We've talked in the past about our work to develop our connectivity products, creating more value from our technology. In the H1, we secured a multi-year, GBP 8 million contract for a market-leading stair lift provider, clear evidence of our importance to them and their new product range. Let's take a look at how this growth is reflected in the order book. There is real strength and momentum in our order book, reflecting the buoyant markets we have targeted and our business development focus on winning market share on new programs with our targeted customers. We talked about the 144% book to bill in the H1 with no signs of it letting up. Our 2022 planned revenue growth is now fully covered. Proactive focus on pricing since last year is recovering inflation, and we are transparently passing through any extreme cost increases.
Clearly, as the inflationary environment continues, we need to keep on top of cost increases, and inevitably, there will be some lag in recovery in some areas. What is encouraging is that even with this effect in some parts of the business that Mark referred to in the H1, we have maintained gross profit levels, demonstrating we are recovering the inflation overall and knowing there is more price to come through. It's worth repeating. Our largest customers are growing ahead of market growth rates in the current environment. Their mindsets are a lot longer term. They are giving us increased visibility as we work together to manage the supply chain challenges and inventory requirements. Now to give you an idea of how the strong order book helps us with visibility. You can see the order book growth in the first chart.

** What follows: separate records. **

(** kernel/src/net.rs:297-300 [send_udp_packet] *)
Definition send_udp_packet (src_port : Z) (dest : SocketAddr) (data : bytes) : M unit :=
  send_ipv4_packet fuel (addr_ip dest) 17 (build_udp_packet src_port (addr_port dest) data).
(** kernel/src/net.rs:359-362 [send_tcp_syn_seq] *)
Definition send_tcp_syn_seq (src_port : Z) (dest : SocketAddr) (iscn : Z) : M unit :=
  send_tcp (send_ipv4_packet fuel) src_port dest iscn 0 SYN [].
(** kernel/src/net.rs:353-355 [send_tcp_syn] *)
Definition send_tcp_syn (src_port : Z) (dest : SocketAddr) : M unit := send_tcp_syn_seq src_port dest 12345678.
(** kernel/src/net.rs:371-374 [send_tcp_fin] *)
Definition send_tcp_fin (src_port : Z) (dest : SocketAddr) (seq ack : Z) : M unit :=
  send_tcp (send_ipv4_packet fuel) src_port dest seq ack (Z.lor FIN ACK) [].
(** kernel/src/net.rs:377-380 [send_tcp_rst] *)
Definition send_tcp_rst (src_port : Z) (dest : SocketAddr) (seq : Z) : M unit :=
  send_tcp (send_ipv4_packet fuel) src_port dest seq 0 RST [].
(** kernel/src/net.rs:448-465 [send_tcp_data] *)
Definition send_tcp_data (src_port : Z) (dest : SocketAddr) (seq ack : Z) (data : bytes) : M unit :=
  send_tcp (send_ipv4_packet fuel) src_port dest seq ack (Z.lor PSH ACK) data.
End stack.
(** ** Sending ends *)

(** A card with so many frames waiting: taking one leaves fewer, sending leaves
    no more. *)
Class NicQueue (N : Type) `{!Nic N} := {
  waiting : N → nat;
  poll_none d d' : poll_rx d = (None, d') → waiting d' ≤ waiting d;
  poll_some d p d' : poll_rx d = (Some p, d') → waiting d' < waiting d;
  send_waiting p d : waiting (send_packet p d) ≤ waiting d;
}.

Section ends.
Context {N : Type} `{!Nic N, !NicQueue N}.
Abbreviation State := (NetState N).
Abbreviation M := (comp State Empty_set).

Definition frames (s : NetState N) : nat := from_option waiting 0 (RTL8139_DEV s).

(** What a card keeps when frames are sent and taken. *)
Record card_property (P : option N → Prop) : Prop := {
  P_send d p : P (Some d) → P (Some (send_packet p d));
  P_poll d o d' : P (Some d) → poll_rx d = (o, d') → P (Some d');
}.

(** [m] does nothing to the card but sending and taking frames; [m] and [m'] are
    the same as long as no more than [n] wait. *)
Definition uses_card {A} (m : M A) : Prop :=
  ∀ P, card_property P → ∀ s, P (RTL8139_DEV s) → P (RTL8139_DEV (m s).2).
Definition same {A} (n : nat) (m m' : M A) : Prop := ∀ s, frames s ≤ n → m s = m' s.

Lemma frames_property n : card_property (λ o, from_option waiting 0 o ≤ n).
Proof.
  split; cbn; intros d.
  - intros p H. etrans; [apply send_waiting|done].
  - intros [p|] d' H Hp; [apply poll_some in Hp|apply poll_none in Hp]; lia.
Qed.
Lemma frames_left {A} (m : M A) s : uses_card m → frames (m s).2 ≤ frames s.
Proof. intros Hm. by apply (Hm _ (frames_property (frames s))). Qed.

Lemma uses_card_reads {A} (m : M A) : reads m → uses_card m.
Proof. intros H P _ s. by rewrite H. Qed.
Lemma uses_card_bind {A B} (m : M A) (k : A → M B) : uses_card m → (∀ a, uses_card (k a)) → uses_card (m ≫= k).
Proof.
  intros Hm Hk P HP s Hs. specialize (Hm P HP s Hs). unfold mbind, comp_bind. destruct (m s) as [[a|e|] s'] eqn:Hr; cbn in *; [|done..].
  by apply Hk.
Qed.
Lemma uses_card_get {B} (k : State → M B) :
  (∀ P s, card_property P → P (RTL8139_DEV s) → P (RTL8139_DEV (k s s).2)) → uses_card (get ≫= k).
Proof. intros H P HP s. by apply H. Qed.
Lemma uses_card_modify (f : State → State) : (∀ s, RTL8139_DEV (f s) = RTL8139_DEV s) → uses_card (modify f).
Proof. intros H P _ s. cbn. by rewrite H. Qed.
Lemma uses_card_if {A} (b : bool) (m m' : M A) : uses_card m → uses_card m' → uses_card (if b then m else m').
Proof. by destruct b. Qed.
Lemma uses_card_locked {A} (m : M A) : uses_card m → uses_card (locked_table m).
Proof.
  intros Hm P HP s Hs. specialize (Hm P HP (with_held true s) Hs). unfold locked_table, mbind, comp_bind, get, put. cbn.
  destruct (table_held s); [done|]. cbn. by destruct (m _) as [[?|?|] ?].
Qed.
(* ===== verification/Package.v ===== *)
(** * Packages (kernel/src/pkg.rs)

    The format of application packages: a header with the lengths of three
    parts and a checksum, a manifest of lines "key=value", a program and its
    resources.  The packages that are accepted are those that the builder makes,
    and they are read back as they were built; nothing makes the parser panic. *)
From S2P Require Import Prelude Bytes Text.

(** kernel/src/pkg.rs:9-10 [SPKG_MAGIC, SPKG_VERSION] *)
Definition SPKG_MAGIC : bytes := str "SPKG".
Definition SPKG_VERSION : Z := 1.

(** The fields of the packed header, in order — kernel/src/pkg.rs:14-21 [SpkgHeader] *)
Record SpkgHeader := mkHeader {
  magic : bytes;
  h_version : Z;
  manifest_len : Z;
  elf_len : Z;
  resources_len : Z;
  h_checksum : Z;
}.
Definition HEADER_SIZE : nat := 22.
(** The bytes of a header. *)
Definition header_bytes (h : SpkgHeader) : bytes :=
  magic h ++ to_le 2 (h_version h) ++ to_le 4 (manifest_len h) ++ to_le 4 (elf_len h) ++ to_le 4 (resources_len h) ++ to_le 4 (h_checksum h).
(** The header at the beginning of [l]. *)
Definition header_of (l : bytes) : SpkgHeader :=
  mkHeader (take 4 l) (from_le (take 2 (drop 4 l))) (from_le (take 4 (drop 6 l))) (from_le (take 4 (drop 10 l)))
    (from_le (take 4 (drop 14 l))) (from_le (take 4 (drop 18 l))).

(** kernel/src/pkg.rs:24-28 [PackagePermissions] *)
Record PackagePermissions := mkPermissions { filesystem_home : bool; network : bool; gui : bool }.
(** kernel/src/pkg.rs:31-36 [PackageManifest] *)
Record PackageManifest := mkManifest { m_name : bytes; m_version : bytes; m_entry : bytes; m_permissions : PackagePermissions }.
(** kernel/src/pkg.rs:39-43 [SpkgPackage] *)
Record SpkgPackage := mkPackage { manifest : PackageManifest; elf_bytes : bytes; resources_bytes : bytes }.
(** kernel/src/pkg.rs:46-55 [PkgError] *)
Variant PkgError := FileTooSmall | InvalidMagic | UnsupportedVersion | ChecksumMismatch | InvalidManifest | InvalidElfBinary
  | DuplicatePackage | NotFound.

(** kernel/src/pkg.rs:58-65 [calculate_checksum] *)
Definition calculate_checksum (data : bytes) : Z :=
  foldl (λ sum b, wrap 32 (Z.lxor sum b * 0x01000193))%Z 0x811c9dc5%Z data.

Our order book has now grown to GBP 666 million, up 55% on this time last year and more than double pre-pandemic levels. This includes an additional GBP 35 million of customer backlog, which if we were able to ship, customers would take immediately. To support our customers and maximize growth, we have continued to invest in inventory. That inventory investment is order based, not speculative. It is needed to deliver on contracts and maintain good customer relationships. It is also needed to address the supply chain impacts on parts availability, which has been extreme for many months now. It is this inventory enabling us to have the confidence in delivering the order book. As Mark pointed out, we are having constructive conversations with our customers around the funding of the inventory.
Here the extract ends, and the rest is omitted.